Work required ->
Restate word for word the entries below, starting with the line with "match ParseUint32 digits with" and continuing through the line with "else if neg && (un >? 2147483648)%Z". Include both of those lines and no others.

Provided data ->
━━━━━━
(** * KRNL-counter: the transaction runner of [counter-interact.js]

    A shallow embedding of the script that sends [INCREMENT_COUNT]
    sequential [increment()] transactions to a Counter contract and keeps
    success, failure and gas statistics.

    The script talks to a remote node and to the Node.js runtime.  Both are
    modelled as a [world]: for every kind of asynchronous call, the reply the
    k-th call of that kind receives.  The script itself is a computation in a
    state-and-exception monad [M]: the state holds the mutable locals of
    [main] ([successCount], [failCount], [totalGasUsed], [totalGasCost]), how
    many replies of each kind were consumed, and the observable events
    (console lines, RPC requests, timers) in the order they happened.

    Assumptions of the model, stated once:
    - every awaited promise settles (it resolves or rejects);
    - BigInt values are [Z]; JS numbers that only ever hold small integers
      (the loop index and the two counters) are [nat] and [Z];
    - JS numbers that are not integers (the draws of [Math.random()] and
      their product with the width of the delay range) are binary64
      numbers, held as the rationals they denote; the product is rounded
      to the nearest binary64 number, ties to even, as [*] does;
    - [formatEth] (float parsing and [toFixed]) is a parameter: a total
      function from wei to text. *)

From Stdlib Require Import ZArith QArith Qpower Qround List String Bool.
From Stdlib Require Import Lia Lqa.
From Stdlib Require Import DecimalString.
Import ListNotations.
(** * httpsignatures: the header scanner and the digest facade

    A shallow embedding of [parser.go], the byte-level scanner for the
    [Authorization], [Signature] and [Digest] headers, and of the digest
    facade that calls it, with the properties the specification states
    about them.

    Go strings are byte strings: a header is a [string] (a sequence of 8-bit
    [ascii]), a [[]byte] buffer is a [list ascii], and [string(buf)] is
    [string_of_list_ascii].  The receiver [p *Parser] is mutated in place by
    every method; here each method takes the parser and returns the updated
    parser next to its Go result, so that what a call leaves behind in the
    parser can be followed into the next call.  The map [p.params] is a
    [gmap]; parsers are built by [NewParser] only, which allocates it. *)

From Stdlib Require Import String Ascii List ZArith NArith Lia Bool.
From stdpp Require Import gmap strings.
Import ListNotations.

Local Open Scope string_scope.
Local Open Scope list_scope.

(** ** Bytes and the ASCII constants of [parser.go] *)

Abbreviation byte := ascii.

Definition fromA : byte := "A"%char.
Definition toZ   : byte := "Z"%char.
Definition froma : byte := "a"%char.
Definition toz   : byte := "z"%char.
Definition equal : byte := "="%char.
Definition quote : byte := ascii_of_N 34.
Definition space : byte := " "%char.
Definition div   : byte := ","%char.
Definition from0 : byte := "0"%char.
Definition to9   : byte := "9"%char.
Definition min   : byte := "-"%char.

(** [a <= b] and [a == b] on bytes. *)
Definition ble (a b : byte) : bool := (N_of_ascii a <=? N_of_ascii b)%N.
Definition beq (a b : byte) : bool := Ascii.eqb a b.

(** The condition [(cur >= fromA && cur <= toZ) || (cur >= froma && cur <= toz)]
    that [parseKeyword], [parseKey] and [parseAlgorithm] share. *)
Definition isLetter (cur : byte) : bool :=
  (ble fromA cur && ble cur toZ) || (ble froma cur && ble cur toz).

(** The condition [cur >= from0 && cur <= to9]. *)
Definition isDigit (cur : byte) : bool := ble from0 cur && ble cur to9.

(** Go's [string(cur)] for a byte: the UTF-8 encoding of the code point
    [cur], one byte below 0x80 and two bytes from 0x80 on. *)
Definition string_of_byte (cur : byte) : string :=
  let n := N_of_ascii cur in
  if (n <? 128)%N then String cur EmptyString
  else String (ascii_of_N (192 + n / 64))
        (String (ascii_of_N (128 + n mod 64)) EmptyString).

(** The em dash of the "found ... — unsupported symbol" messages (UTF-8). *)
Definition emdash : string :=
  String (ascii_of_N 226) (String (ascii_of_N 128) (String (ascii_of_N 148) EmptyString)).

(** ** The standard-library functions the scanner calls *)

(** [strings.ToUpper] on its ASCII path: the key buffer only ever holds
    bytes of [A-Za-z0-9-], so no other path is taken. *)
Definition upper_byte (c : byte) : byte :=
  if ble froma c && ble c toz then ascii_of_N (N_of_ascii c - 32) else c.

Fixpoint ToUpper (s : string) : string :=
  match s with
  | EmptyString => EmptyString
  | String c s' => String (upper_byte c) (ToUpper s')
  end.

(** [strings.Fields]: the maximal runs of non-space bytes, for the ASCII
    white space of Go's [asciiSpace] table (tab, LF, VT, FF, CR, space).
    Go also splits at the multi-byte Unicode spaces of a string that is not
    ASCII; no property below depends on how [headers] is split. *)
Definition isAsciiSpace (c : byte) : bool :=
  let n := N_of_ascii c in
  ((9 <=? n) && (n <=? 13) || (n =? 32))%N.

Fixpoint fields_aux (cur : list byte) (bs : list byte) : list string :=
  match bs with
  | [] => match cur with [] => [] | _ => [string_of_list_ascii (rev cur)] end
  | b :: bs' =>
      if isAsciiSpace b then
        match cur with
        | [] => fields_aux [] bs'
        | _ => string_of_list_ascii (rev cur) :: fields_aux [] bs'
        end
      else fields_aux (b :: cur) bs'
  end.

Definition Fields (s : string) : list string :=
  fields_aux [] (list_ascii_of_string s).

(** [strconv.ParseInt(s, 10, 32)].  [*strconv.NumError] carries the failing
    function, the input and [ErrSyntax] or [ErrRange]. *)
Inductive strconvErr := ErrSyntax | ErrRange.

Record NumError := { Func : string; Num : string; NumErr : strconvErr }.

(** The digit loop of [ParseUint] for base 10 and [bitSize] 32: it stops at
    the first byte that is not a digit (syntax) or at the first digit that
    takes the value past [maxVal = 2^32 - 1] (range). *)
Fixpoint parseUintLoop (n : Z) (cs : list byte) : Z + strconvErr :=
  match cs with
  | [] => inl n
  | c :: cs' =>
      if isDigit c then
        let n1 := (n * 10 + Z.of_N (N_of_ascii c - 48))%Z in
        if (n1 >? 4294967295)%Z then inr ErrRange else parseUintLoop n1 cs'
      else inr ErrSyntax
  end.

Definition ParseUint32 (s : list byte) : Z + strconvErr :=
  match s with
  | [] => inr ErrSyntax
  | _ => parseUintLoop 0 s
  end.

(** [ParseInt(s, 10, 32)]: sign, unsigned value, then the cutoff [2^31].
    A range error of [ParseUint] leaves [un = 2^32 - 1], which is past the
    cutoff, so it is reported as a range error of [ParseInt] as well. *)
Definition ParseInt32 (s : string) : Z * option NumError :=
  let s0 := s in
  match list_ascii_of_string s with
  | [] => (0%Z, Some {| Func := "ParseInt"; Num := s0; NumErr := ErrSyntax |})
  | c :: rest =>
      let neg := beq c "-"%char in
      let digits := if beq c "+"%char || beq c "-"%char then rest else c :: rest in
      match ParseUint32 digits with
      | inr ErrSyntax =>
          (0%Z, Some {| Func := "ParseInt"; Num := s0; NumErr := ErrSyntax |})
      | inr ErrRange =>
          if neg
          then ((-2147483648)%Z, Some {| Func := "ParseInt"; Num := s0; NumErr := ErrRange |})
          else (2147483647%Z, Some {| Func := "ParseInt"; Num := s0; NumErr := ErrRange |})
      | inl un =>
          if negb neg && (un >=? 2147483648)%Z
          then (2147483647%Z, Some {| Func := "ParseInt"; Num := s0; NumErr := ErrRange |})
          else if neg && (un >? 2147483648)%Z
          then ((-2147483648)%Z, Some {| Func := "ParseInt"; Num := s0; NumErr := ErrRange |})
          else ((if neg then - un else un)%Z, None)
      end
  end.

(** [time.Time]: the zero value of the struct, or [time.Unix(sec, 0)]. *)
Inductive Time := TimeZero | Unix (sec : Z).

(** ** The data model of [parser.go] *)

Record ParsedHeader := {
  h_keyword : string;
  keyID     : string;
  signature : string;
  algorithm : string;
  created   : Time;
  expires   : Time;
  headers   : list string
}.

Record ParsedDigestHeader := { algo : string; digest : string }.

Record ParserError := { Message : string; Err : option NumError }.

(** The scanner state [p.flag].  The source keeps it as a string that is
    only ever assigned one of nine literals; [FUnset] is the zero value. *)
Inductive Flag :=
  | FUnset | FKeyword | FParam | FEqual | FQuote | FStringValue | FIntValue
  | FDiv | FAlgorithm | FStringRawValue.

Definition flag_name (f : Flag) : string :=
  match f with
  | FUnset => EmptyString | FKeyword => "keyword" | FParam => "param"
  | FEqual => "equal" | FQuote => "quote" | FStringValue => "stringValue"
  | FIntValue => "intValue" | FDiv => "div" | FAlgorithm => "algorithm"
  | FStringRawValue => "stringRawValue"
  end.

Record Parser := {
  parsedHeader       : ParsedHeader;
  parsedDigestHeader : ParsedDigestHeader;
  keyword            : list byte;
  key                : list byte;
  value              : list byte;
  flag               : Flag;
  params             : gmap string bool
}.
━━━━━━
Response to the task ->
      match ParseUint32 digits with
      | inr ErrSyntax =>
          (0%Z, Some {| Func := "ParseInt"; Num := s0; NumErr := ErrSyntax |})
      | inr ErrRange =>
          if neg
          then ((-2147483648)%Z, Some {| Func := "ParseInt"; Num := s0; NumErr := ErrRange |})
          else (2147483647%Z, Some {| Func := "ParseInt"; Num := s0; NumErr := ErrRange |})
      | inl un =>
          if negb neg && (un >=? 2147483648)%Z
          then (2147483647%Z, Some {| Func := "ParseInt"; Num := s0; NumErr := ErrRange |})
          else if neg && (un >? 2147483648)%Z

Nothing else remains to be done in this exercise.